Nocturnal hypoxemia can be caused by OSA but also may result from other conditions, such as lung disease, heart disease, pneumonia, and asthma. The researchers explored associations between OSA, nocturnal oxyhemoglobin saturation (SpO2), and history of certain acute and chronic complications of SCD such as vaso-occlusive events.
The study population included 43 patients with SCD (22 men and 21 women). The subjects were aged 15–55 years and had symptoms of OSA, such as excessive daytime sleepiness, snoring, sense of suffocation during sleep, headaches, and nocturia.
The study protocol involved:
- clinical examination for heart rate, daytime SpO2, and blood pressure
- full night of polysomnography testing (PSG)
- blood testing the morning after to track hematologic biomarkers
The researchers also prospectively retrieved data on the patients’ experiences of vaso-occlusive crises and acute chest syndrome requiring hospitalization in the previous two years. The researchers also reviewed the patients’ charts to identify history of other complications, such as priapism, glomerulopathy, pulmonary hypertension, leg ulcer, osteonecrosis, and retinopathy.
Of the 43 patients, seven (16%) had nocturnal hypoxemia (16%) and 29 had OSA (67%). The study found no association between OSA and clinical severity of SCD. It also did not detect an association between nocturnal hypoxemia and OSA.
Instead, nocturnal hypoxemia was linked with complications such as glomerulopathy, leg ulcer, priapism, and pulmonary hypertension. Nocturnal hypoxemia also was linked with a decrease in red blood cell (RBC) deformability, enhanced hemolysis, and more severe anemia.

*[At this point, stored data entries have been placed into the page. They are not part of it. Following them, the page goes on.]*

(** The body of the [try] block of [callToolHandler]: the [switch]. *)
Definition dispatch (name : string) (args : JsValue) : M string :=
  if String.eqb name "brave_web_search" then
    if negb (Tools.isBraveWebSearchArgs args) then
      throw (invalid_arguments name
               "{ query: string, count?: number, offset?: number }")
    else
      let query := Tools.string_of (Tools.field "query" args) in
      let count := Tools.number_or (Fin 10) (Tools.field "count" args) in
      let offset := Tools.number_or (Fin 0) (Tools.field "offset" args) in
      performWebSearch query (Some count) (Some offset)
  else if String.eqb name "brave_local_search" then
    if negb (Tools.isBraveLocalSearchArgs args) then
      throw (invalid_arguments name "{ query: string, count?: number }")
    else
      let query := Tools.string_of (Tools.field "query" args) in
      let count := Tools.number_or (Fin 5) (Tools.field "count" args) in
      performLocalSearch query count
  else if String.eqb name "brave_poi_details" then
    if negb (Tools.isBravePoiDetailsArgs args) then
      throw (invalid_arguments name "{ ids: string[] }")
    else performPoiDetails (Tools.strings_of (Tools.field "ids" args))
  else if String.eqb name "brave_poi_descriptions" then
    if negb (Tools.isBravePoiDescriptionsArgs args) then
      throw (invalid_arguments name "{ ids: string[] }")
    else performPoiDescriptions (Tools.strings_of (Tools.field "ids" args))
  else throw (new_Error ("Unknown tool requested: " ++ name)).

(** The text the [catch] block of [callToolHandler] builds. *)
Definition errorMessage (error : Thrown) : string :=
  match error with
  | BraveApiError message status details =>
      "Brave API Error ("
      ++ match status with Some n => Num.decimal n | None => "N/A" end
      ++ "): " ++ message
      ++ match details with
         | Some d => if Str.truthy d then " - " ++ d else ""
         | None => ""
         end
  | NotApi f => "Internal Server Error: " ++ describe f
  end.

Definition text_response (text : string) (is_error : bool) : ToolResponse :=
  mkToolResponse [mkTextContent "text" text] is_error.

Definition callToolHandler (request : Request) : M ToolResponse :=
  let name := name request in
  let args := arguments request in
  try_catch
    (results <- dispatch name args ;;
     ret (text_response results false))
    (fun error => ret (text_response (errorMessage error) true)).

End Server.

(** ** apiClient.ts: the rest *)

(** [_resetRateLimiterForTest()]: [endpointTrackers.clear()]. *)
Definition _resetRateLimiterForTest : M unit := put_trackers ∅.

(** The URL [fetchImageSearch], [fetchVideoSearch] and [fetchNewsSearch]
    build, each for its own path, before the call of [callBraveApi<any>]:
    [q], then [count] and [offset] under the guards of [fetchWebSearch];
    no [result_filter]. *)
Definition extendedSearchUrl (path query : string) (count offset : JsValue)
  : URL :=
  let url := new_URL path in
  let url := url_set "q" query url in
  let url :=
    match valid_number count with
    | Some c => url_set "count" (Num.toString (Num.min c (Fin 20))) url
    | None => url
    end in
  match valid_number offset with
  | Some o =>
      url_set "offset" (Num.toString (Num.max (Fin 0) (Num.min o (Fin 9)))) url
  | None => url
  end.

Definition imageSearchUrl : string -> JsValue -> JsValue -> URL :=
  extendedSearchUrl "/res/v1/images/search".

Definition videoSearchUrl : string -> JsValue -> JsValue -> URL :=
  extendedSearchUrl "/res/v1/videos/search".

Definition newsSearchUrl : string -> JsValue -> JsValue -> URL :=
  extendedSearchUrl "/res/v1/news/search".

(** ** tools.ts: the tool definitions, and [listToolsHandler] of index.ts *)

(** One entry of [inputSchema.properties]. *)
Record PropertySchema : Type := mkPropertySchema {
  prop_type : string;
  prop_items_type : option string;
  prop_description : string;
  prop_default : option JsNum;
  prop_minimum : option JsNum;
  prop_maximum : option JsNum
}.

(** A [Tool]; the [type] of every [inputSchema] is [object]. *)
Record Tool : Type := mkTool {
  tool_name : string;
  tool_description : string;
  schema_properties : list (string * PropertySchema);
  schema_required : list string
}.

Definition WEB_SEARCH_TOOL : Tool :=
  mkTool "brave_web_search"
    ("Performs a web search using the Brave Search API, ideal for general queries, news, articles, and online content. "
     ++ "Use this for broad information gathering, recent events, or when you need diverse web sources. "
     ++ "Supports pagination, content filtering, and freshness controls. "
     ++ "Maximum 20 results per request, with offset for pagination. ")
    [("query",
      mkPropertySchema "string" None "Search query (max 400 chars, 50 words)"
        None None None);
     ("count",
      mkPropertySchema "number" None "Number of results (1-20, default 10)"
        (Some (Fin 10)) None None);
     ("offset",
      mkPropertySchema "number" None "Pagination offset (0-9, default 0)"
        (Some (Fin 0)) (Some (Fin 0)) (Some (Fin 9)))]
    ["query"].

Definition LOCAL_SEARCH_TOOL : Tool :=
  mkTool "brave_local_search"
    ("Searches for local businesses and places using Brave's Local Search API. "
     ++ "Best for queries related to physical locations, businesses, restaurants, services, etc. "
     ++ "Returns detailed information including:" ++ Str.newline
     ++ "- Business names and addresses" ++ Str.newline
     ++ "- Ratings and review counts" ++ Str.newline
     ++ "- Phone numbers and opening hours" ++ Str.newline
     ++ "Use this when the query implies 'near me' or mentions specific locations. "
     ++ "Automatically falls back to web search if no local results are found.")
    [("query",
      mkPropertySchema "string" None
        "Local search query (e.g. 'pizza near Central Park')" None None None);
     ("count",
      mkPropertySchema "number" None "Number of results (1-20, default 5)"
        (Some (Fin 5)) (Some (Fin 1)) (Some (Fin 20)))]
    ["query"].

Definition BRAVE_POI_DETAILS_TOOL : Tool :=
  mkTool "brave_poi_details"
    "Fetches detailed information for a list of Points of Interest (POIs) using their IDs."
    [("ids",
      mkPropertySchema "array" (Some "string")
        "An array of Brave Place IDs for which to fetch details."
        None None None)]
    ["ids"].

Definition BRAVE_POI_DESCRIPTIONS_TOOL : Tool :=
  mkTool "brave_poi_descriptions"
    "Fetches descriptions for a list of Points of Interest (POIs) using their IDs."
    [("ids",
      mkPropertySchema "array" (Some "string")
        "An array of Brave Place IDs for which to fetch descriptions."
        None None None)]
    ["ids"].

Definition ALL_TOOLS : list Tool :=
  [WEB_SEARCH_TOOL; LOCAL_SEARCH_TOOL; BRAVE_POI_DETAILS_TOOL;
   BRAVE_POI_DESCRIPTIONS_TOOL].

(** [listToolsHandler]: the [tools] of its answer. *)
Definition listToolsHandler : M (list Tool) := ret ALL_TOOLS.

(** * Properties *)

(** ** Vocabulary of the statements *)

(** The [q] parameter as [checkRateLimit] reads it. *)
Definition query_of (url : URL) : string :=
  match SearchParams.get "q" (searchParams url) with
  | Some q => Str.or_else q ""
  | None => ""
  end.

(** The test-mode bypass of [checkRateLimit]: [NODE_ENV] is [test] and the
    query does not contain [req]. *)
Definition bypassed (NODE_ENV : option string) (url : URL) : bool :=
  is_test NODE_ENV && negb (Str.includes "req" (query_of url)).

(** The tracker [checkRateLimit] works on: the stored one, or the one it
    creates for an endpoint it sees for the first time. *)
Definition tracker_of (endpoint : string) (w : World) : Tracker :=
  default (mkTracker 0 0) (endpointTrackers w !! endpoint).

(** The state after a rejected call: the tracker exists, one clock read. *)
Definition rejected (endpoint : string) (w : World) : World :=
  mkWorld (<[endpoint := tracker_of endpoint w]> (endpointTrackers w))
    (S (ticks w)) (requests w) (calls w).

(** The state after an accepted call: two clock reads, the second one
    stored, the count one higher. *)
Definition accepted (clock : nat -> Z) (endpoint : string) (w : World) : World :=
  mkWorld
    (<[endpoint := mkTracker (clock (S (ticks w)))
                     (callCount (tracker_of endpoint w) + 1)]>
       (endpointTrackers w))
    (S (S (ticks w))) (requests w) (calls w).

(** The sentence of the specification about [checkRateLimit], at one call. *)
Definition fails_exactly_when_early (NODE_ENV : option string)
  (clock : nat -> Z) (endpoint : string) (url : URL) (w : World) : Prop :=
  fst (checkRateLimit NODE_ENV clock endpoint url w) = Throw rate_limit_error
  <-> clock (ticks w) - lastCallTime (tracker_of endpoint w) < 1000.

(** The state after [fetch] has been called with [url]. *)
Definition sent (url : URL) (w : World) : World :=
  mkWorld (endpointTrackers w) (ticks w) (requests w ++ [url])%list (calls w).

Definition network_error (f : Foreign) : Thrown :=
  BraveApiError ("Network error calling Brave API: " ++ describe f) None None.

Definition http_error (r : Response) (errorText : string) : Thrown :=
  BraveApiError "API request failed" (Some (status r))
    (Some (statusText r ++ ": " ++ String.substring 0 200 errorText ++ "...")).

(** How the call number [k] of [fetch] ends for [callBraveApi<T>]. *)
Definition exchange (network : nat -> URL -> Outcome Foreign Response)
  (T : Shape) (url : URL) (k : nat) : Outcome Thrown (Body T) :=
  match network k url with
  | Throw f => Throw (network_error f)
  | Return r =>
      if ok r then
        match json r T with
        | Return data => Return data
        | Throw f => Throw (network_error f)
        end
      else
        match text r with
        | Return errorText => Throw (http_error r errorText)
        | Throw f => Throw (network_error f)
        end
  end.

(** ** Scenarios *)

(** A clock that returns the given readings in turn, then 0. *)
Definition clock_of (readings : list Z) : nat -> Z :=
  fun k => nth k readings 0.

(** A network on which every [fetch] fails. *)
Definition no_network : nat -> URL -> Outcome Foreign Response :=
  fun _ _ => Throw (ErrorObject "fetch failed").

(** A fresh process. *)
Definition fresh : World := mkWorld ∅ 0 [] [].

(** A process that called [web/search] once, at time 10000. *)
Definition called_at_10000 : World :=
  mkWorld {["web/search" := mkTracker 10000 1]} 0 [] [].

(** A URL with the given path and [q]. *)
Definition search_url (q : string) : URL :=
  url_set "q" q (new_URL "/res/v1/web/search").

(** The sentence of the specification about [count]: the parameter is in
    the URL only if a finite number was supplied. *)
Definition count_needs_finite (query : string) (count offset : JsValue) : Prop :=
  SearchParams.has "count" (searchParams (webSearchUrl query count offset)) = true ->
  exists z, count = VNum (Fin z).

(** The pair a number argument contributes to the query: none unless it is
    a number other than [NaN]. *)
Definition number_param (key : string) (clamp : JsNum -> JsNum) (v : JsValue)
  : list (string * string) :=
  match v with
  | VNum NaN => []
  | VNum n => [(key, Num.toString (clamp n))]
  | _ => []
  end.

(** The state after a client function has been entered (ghost). *)
Definition noted (c : ClientCall) (w : World) : World :=
  mkWorld (endpointTrackers w) (ticks w) (requests w) (calls w ++ [c])%list.

(** The URL of a POI lookup: one [ids] pair for each of [survivors]. *)
Definition ids_url (path : string) (survivors : list string) : URL :=
  mkURL api_origin path (map (fun id => ("ids", id)) survivors).

(** A response with status 401 and the body [Bad Key], which is not JSON. *)
Definition unauthorized : Response :=
  mkResponse 401 "Unauthorized" (Return "Bad Key")
    (fun _ => Throw (ErrorObject "Unexpected token B in JSON at position 0")).

Definition network_401 : nat -> URL -> Outcome Foreign Response :=
  fun _ _ => Return unauthorized.

(** The state of a fresh process once the limiter has accepted a call of
    [web/search] under the clock readings 10000 and 10001. *)
Definition first_accepted : World :=
  accepted (clock_of [10000; 10001]) "web/search" fresh.

(** The [try] block of [performLocalSearch]: details, then descriptions,
    then the formatted text. *)
Definition enrichment (NODE_ENV : option string) (clock : nat -> Z)
  (network : nat -> URL -> Outcome Foreign Response) (locationIds : list string)
  : M string :=
  poisData <- fetchPoiDetails NODE_ENV clock network (map Some locationIds) ;;
  descriptionsData <-
    fetchPoiDescriptions NODE_ENV clock network (map Some locationIds) ;;
  ret (formatLocalResults poisData descriptionsData).

(** [performLocalSearch] falls back to web search from the state [w2],
    having finished its initial search in the state [w1]: at once when
    there are no ids, after the enrichment has failed when there are. *)
Definition fallback_from (NODE_ENV : option string) (clock : nat -> Z)
  (network : nat -> URL -> Outcome Foreign Response) (locationIds : list string)
  (w1 w2 : World) : Prop :=
  (locationIds = [] /\ w2 = w1)
  \/ (locationIds <> []
      /\ exists e, enrichment NODE_ENV clock network locationIds w1 = (Throw e, w2)).

(** A 200 response whose body reads as the given values. *)
Definition json_response (asWeb : BraveWeb) (asPoi : BravePoiResponse)
  (asDesc : BraveDescription) : Response :=
  mkResponse 200 "OK" (Return "")
    (fun T =>
       match T return Outcome Foreign (Body T) with
       | AsBraveWeb => Return asWeb
       | AsBravePoiResponse => Return asPoi
       | AsBraveDescription => Return asDesc
       end).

“Nocturnal hypoxemia could be responsible for changes in RBC deformability that would fragilize RBCs, resulting in enhanced hemolysis that could play a significant role in the development of complications such as leg ulcers, priapism, pulmonary hypertension, or glomerulopathy,” wrote the authors, led by Emeric Stauffer of the Inter-University Laboratory of Human Movement Biology in Lyon, France. “The identification of nocturnal hypoxemia and its causes, other than OSA, and treatment of sleep-disordered breathing could be helpful to decrease morbidity in SCD patients.”